Dans son testament, le curé a disposé d'une partie de ses biens en faveur de ses quatre affranchies, Mais des contestations surgissent entre elles et l'exécuteur testamentaire Alexandre Lucas, et c'est finalement un jugement qui fixe de manière définitive les droits respectifs entre les affranchies et les héritiers de Lafosse demeurant en France, à raison de 12/25 pour les premières et 13/25 pour les seconds, sur tous les biens meubles et immeubles.

 

 En 1836, Les affranchies Nanette, Marie Louise, Elisabeth et Généreuse héritent enfin de leur part de la succession Lafosse. (Augustin?) Le Coat de Kerveguen rachète la part des héritiers de la famille de Lafosse.
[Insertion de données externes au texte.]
(** What a registration that answers 200 has done. *)
Lemma Register_success h clock dbnow db bound unencodedSalt userID jti jti' c requestID :
  gin.Get c "request_id" = Some requestID ->
  last_status (snd (handlers.Register h clock dbnow db bound unencodedSalt
                      userID jti jti' c)) = Some (200, None) ->
  exists req hashedPassword,
    bound = Ok req
    /\ models.Password req = models.ConfirmPassword req
    /\ (forall r, In r (sql.users db) ->
                  sql.id r <> userID /\ sql.email r <> models.Email req)
    /\ utils.HashPassword unencodedSalt (models.Password req) = (hashedPassword, None)
    /\ handlers.Register h clock dbnow db bound unencodedSalt userID jti jti' c
       = ({| sql.users :=
               sql.users db
               ++ [ {| sql.id := userID;
                       sql.name := models.Name req;
                       sql.email := models.Email req;
                       sql.password := hashedPassword;
                       sql.avatar := None;
                       sql.role := "farmer";
                       sql.farm_name := models.FarmName req;
                       sql.location := models.Location req;
                       sql.is_verified := false;
                       sql.created_at := dbnow;
                       sql.updated_at := dbnow |} ];
             sql.transactions := sql.transactions db |},
          utils.SuccessResponse (clock 6%nat) c
            (Some (models.PAuth
               {| models.AuthResponse_User :=
                    {| models.User_ID := userID;
                       models.User_Name := models.Name req;
                       models.User_Email := models.Email req;
                       models.User_Password := EmptyString;
                       models.User_Avatar := EmptyString;
                       models.User_Role := "farmer";
                       models.User_FarmName := models.FarmName req;
                       models.User_Location := models.Location req;
                       models.User_IsVerified := false;
                       models.User_CreatedAt := gotime.zeroTime;
                       models.User_UpdatedAt := gotime.zeroTime |};
                  models.Token :=
                    unwrap (auth.GenerateToken (handlers.jwtManager h) clock jti
                              userID (models.Email req) "farmer");
                  models.RefreshToken :=
                    unwrap (auth.GenerateToken (handlers.jwtManager h)
                              (gotime.after 3 clock) jti'
                              userID (models.Email req) "farmer") |}))
            "Kullanıcı başarıyla oluşturuldu").
Proof.
  intros Hr. unfold handlers.Register.
  destruct bound as [req|e]; cbn [snd];
    [|rewrite (ErrorResponse_status _ _ _ _ _ _ _ Hr); discriminate].
  destruct (String.eqb_spec (models.Password req) (models.ConfirmPassword req))
    as [Hpw|_]; cbn [negb snd];
    [|rewrite (ErrorResponse_status _ _ _ _ _ _ _ Hr); discriminate].
  destruct (sql.select_user_id db (models.Email req)) as [?|?]; cbn [snd];
    [rewrite (ErrorResponse_status _ _ _ _ _ _ _ Hr); discriminate|].
  destruct (utils.HashPassword unencodedSalt (models.Password req))
    as [hashedPassword [err|]] eqn:Hh; cbn [snd];
    [rewrite (ErrorResponse_status _ _ _ _ _ _ _ Hr); discriminate|].
  unfold sql.insert_user. cbn [sql.id sql.email].
  destruct (List.existsb _ (sql.users db)) eqn:He; cbn [snd];
    [rewrite (ErrorResponse_status _ _ _ _ _ _ _ Hr); discriminate|].
  rewrite !GenerateToken_eq. cbn [snd unwrap]. intros _.
  exists req, hashedPassword. repeat apply conj; try reflexivity; try assumption.
  intros r Hin. pose proof (existsb_false _ _ He r Hin) as Hf. cbn beta in Hf.
  apply orb_false_iff in Hf as [Hi Hm]. split.
  - intros E. rewrite E, String.eqb_refl in Hi. discriminate.
  - intros E. rewrite E, String.eqb_refl in Hm. discriminate.
Qed.

(** A registration changes the store only when it answers 200, and
    then by one row of [users]: the new user under the fresh id, with
    the role "farmer", unverified, without avatar, and with a bcrypt
    hash in place of the password, which the password verifies
    against.  The token it answers with is the one issued for the new
    id, the email and the role "farmer". *)
Theorem Register_effect (h : handlers.AuthHandler) (clock : gotime.Clock)
    (dbnow : gotime.Time) (db : sql.DB) (bound : result models.RegisterRequest)
    (unencodedSalt userID jti jti' : string) (c : gin.Context) (requestID : string) :
  gin.Get c "request_id" = Some requestID ->
  String.length unencodedSalt = bcrypt.maxSaltSize ->
  let db' := fst (handlers.Register h clock dbnow db bound unencodedSalt
                    userID jti jti' c) in
  let o := snd (handlers.Register h clock dbnow db bound unencodedSalt
                  userID jti jti' c) in
  (last_status o <> Some (200, None) -> db' = db)
  /\ (last_status o = Some (200, None) ->
      exists (req : models.RegisterRequest) (row : sql.UserRow),
        bound = Ok req
        /\ sql.users db' = (sql.users db ++ [row])%list
        /\ sql.transactions db' = sql.transactions db
        /\ (sql.id row, sql.name row, sql.email row, sql.role row)
           = (userID, models.Name req, models.Email req, "farmer")
        /\ (sql.farm_name row, sql.location row, sql.is_verified row, sql.avatar row)
           = (models.FarmName req, models.Location req, false, None)
        /\ utils.CheckPassword (models.Password req) (sql.password row) = true
        /\ String.length (sql.password row) = 60%nat
        /\ (forall r, In r (sql.users db) ->
                      sql.id r <> userID /\ sql.email r <> models.Email req)
        /\ returned_token o
           = Some (unwrap (auth.GenerateToken (handlers.jwtManager h) clock jti
                             userID (models.Email req) "farmer"))).
Proof.
  intros Hr Hsalt db' o. split.
  - subst db' o. unfold handlers.Register.
    destruct bound as [req|e]; [|reflexivity].
    destruct (negb (String.eqb (models.Password req) (models.ConfirmPassword req)));
      [reflexivity|].
    destruct (sql.select_user_id db (models.Email req)); [reflexivity|].
    destruct (utils.HashPassword unencodedSalt (models.Password req)) as [hp [err|]];
      [reflexivity|].
    destruct (sql.insert_user db _) as [db1|e1]; [|reflexivity].
    rewrite !GenerateToken_eq. cbn [snd fst].
    rewrite (SuccessResponse_status _ _ _ _ _ Hr). intros Hne. exfalso. apply Hne.
    reflexivity.
  - intros Hok. subst db' o.
    destruct (Register_success h clock dbnow db bound unencodedSalt userID jti jti' c
                requestID Hr Hok) as (req & hp & Hb & Hpw & Hnew & Hh & ->).
    cbn [fst snd]. eexists req, _. split; [exact Hb|].
    split; [reflexivity|]. split; [reflexivity|]. split; [reflexivity|].
    split; [reflexivity|]. cbn [sql.password].
    destruct (HashPassword_ok Hsized unencodedSalt (models.Password req) hp Hsalt Hh)
      as (digest & He & Hs & Hd & ->).
    split; [|split; [|split]].
    + apply (CheckPassword_stored Hsized); assumption.
    + rewrite (Hash_stored _ _ Hs Hd), !append_length, Hs, Hd. reflexivity.
    + exact Hnew.
    + unfold utils.SuccessResponse, returned_token. rewrite Hr. cbn.
      rewrite last_snoc. reflexivity.
Qed.

(** What [Login] answers, for a request that binds: it answers 200,
    with the user and two tokens issued for the id, email and role of
    the stored row, when the table has a row with the email, the row
    has an avatar and the password verifies against its hash; in every
    other case (no such email, a wrong password, a row whose avatar is
    NULL) it answers with one and the same 401 [INVALID_CREDENTIALS]. *)
Theorem Login_outcome (h : handlers.AuthHandler) (clock : gotime.Clock) (db : sql.DB)
    (req : models.LoginRequest) (jti jti' : string) (c : gin.Context) :
  let found :=
    List.find (fun u => String.eqb (sql.email u) (models.LoginRequest_Email req))
              (sql.users db) in
  (forall row a,
     found = Some row -> sql.avatar row = Some a ->
     utils.CheckPassword (models.LoginRequest_Password req) (sql.password row) = true ->
     exists user,
       sql.scan_user "4" (sql.password row) row = Ok user
       /\ handlers.Login h clock db (Ok req) jti jti' c
          = utils.SuccessResponse (clock 6%nat) c
              (Some (models.PAuth
                 {| models.AuthResponse_User := user;
                    models.Token :=
                      unwrap (auth.GenerateToken (handlers.jwtManager h) clock jti
                                (sql.id row) (sql.email row) (sql.role row));
                    models.RefreshToken :=
                      unwrap (auth.GenerateToken (handlers.jwtManager h)
                                (gotime.after 3 clock) jti'
                                (sql.id row) (sql.email row) (sql.role row)) |}))
              "Giriş başarılı")
  /\ ((forall row, found = Some row ->
         sql.avatar row = None
         \/ utils.CheckPassword (models.LoginRequest_Password req) (sql.password row)
            = false) ->
      handlers.Login h clock db (Ok req) jti jti' c = refused_login clock c).
Proof.
  cbv zeta. unfold handlers.Login, sql.select_user_by_email, sql.scan_user, refused_login.
  destruct (List.find _ (sql.users db)) as [row|]; split.
  - intros row' a [= <-] Ha Hp. rewrite Ha. cbn [models.User_Password].
    rewrite Hp. cbn [negb]. rewrite !GenerateToken_eq. cbn [unwrap].
    eexists. split; reflexivity.
  - intros Hno. destruct (Hno row eq_refl) as [Ha|Hp].
    + rewrite Ha. reflexivity.
    + destruct (sql.avatar row); [|reflexivity].
      cbn [models.User_Password]. rewrite Hp. reflexivity.
  - intros row' a [=].
  - intros _. reflexivity.
Qed.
La famille Kerveguen compte parmi les plus grosses fortunes de l’Île: En 1834, Gabriel Kerveguen prend des parts dans la sucrerie d'Etang Salé et son frère Augustin crée une sucrerie aux Cocos en 1836. L'habitation de la Rivière est découpée dans le sens de la hauteur : "à partir de la base du mesurage de Petit de La Rhodière, les 400 premières gaulettes à Le Coat de K/Véguen, les 400 suivantes aux affranchies, comprenant les cases, maisons et dépendances de l'établissement  ;les 250 gaulettes au-dessus à Le Coat de K/Véguen, et le reste à monter au sommet des montagnes aux affranchies." (3)

Mais de graves désaccords persistent au sujet du partage des esclaves dépendant de la succession, esclaves qui sont  en majeure partie des membres de la famille des affranchies. L'affaire est à nouveau portée en justice et finalement les affranchies deviennent propriétaires de 14 esclaves. Elisabeth en reçoit au moins neuf: ses frères en sœurs Jean Pierre 52 ans, Henriette 37 ans, Laurent 44 ans et Lafoy 35 ans, ses enfants Javotte 18 ans, Marie Victoire 20 ans et Antoinette 15 ans, ainsi que deux de ses petit-enfants: Gabriel et Julie. Marie Louise est nommée propriétaire de ses petit-enfants Henry 16 ans et Elise 20 ans, ainsi que de Augustine, fille d'Elise.

​

Kerveguen est nommé propriétaire de 15 esclaves, dont une bonne part sont membres de la famille des affranchies. J'ai pu retrouver certain d'entre eux sur les propriétés Kervegen, dans la liste des affranchis de 1848 et/ou dans des actes d'état civil d'après 1848:

  • Nanette, probablement sœur de Marie Louise et Elisabeth,

  • Guillaume, fils de Nanette,

  • Chicot (fils de Guillaume),

  • Désiré Crévil, fils de Thérèse (peut être sœur de Marie Louise et Elisabeth?),

  • Fulgence Abonné, fils de Henriette,

  • Paul Arigon 29 ans, fils d'Elisabeth.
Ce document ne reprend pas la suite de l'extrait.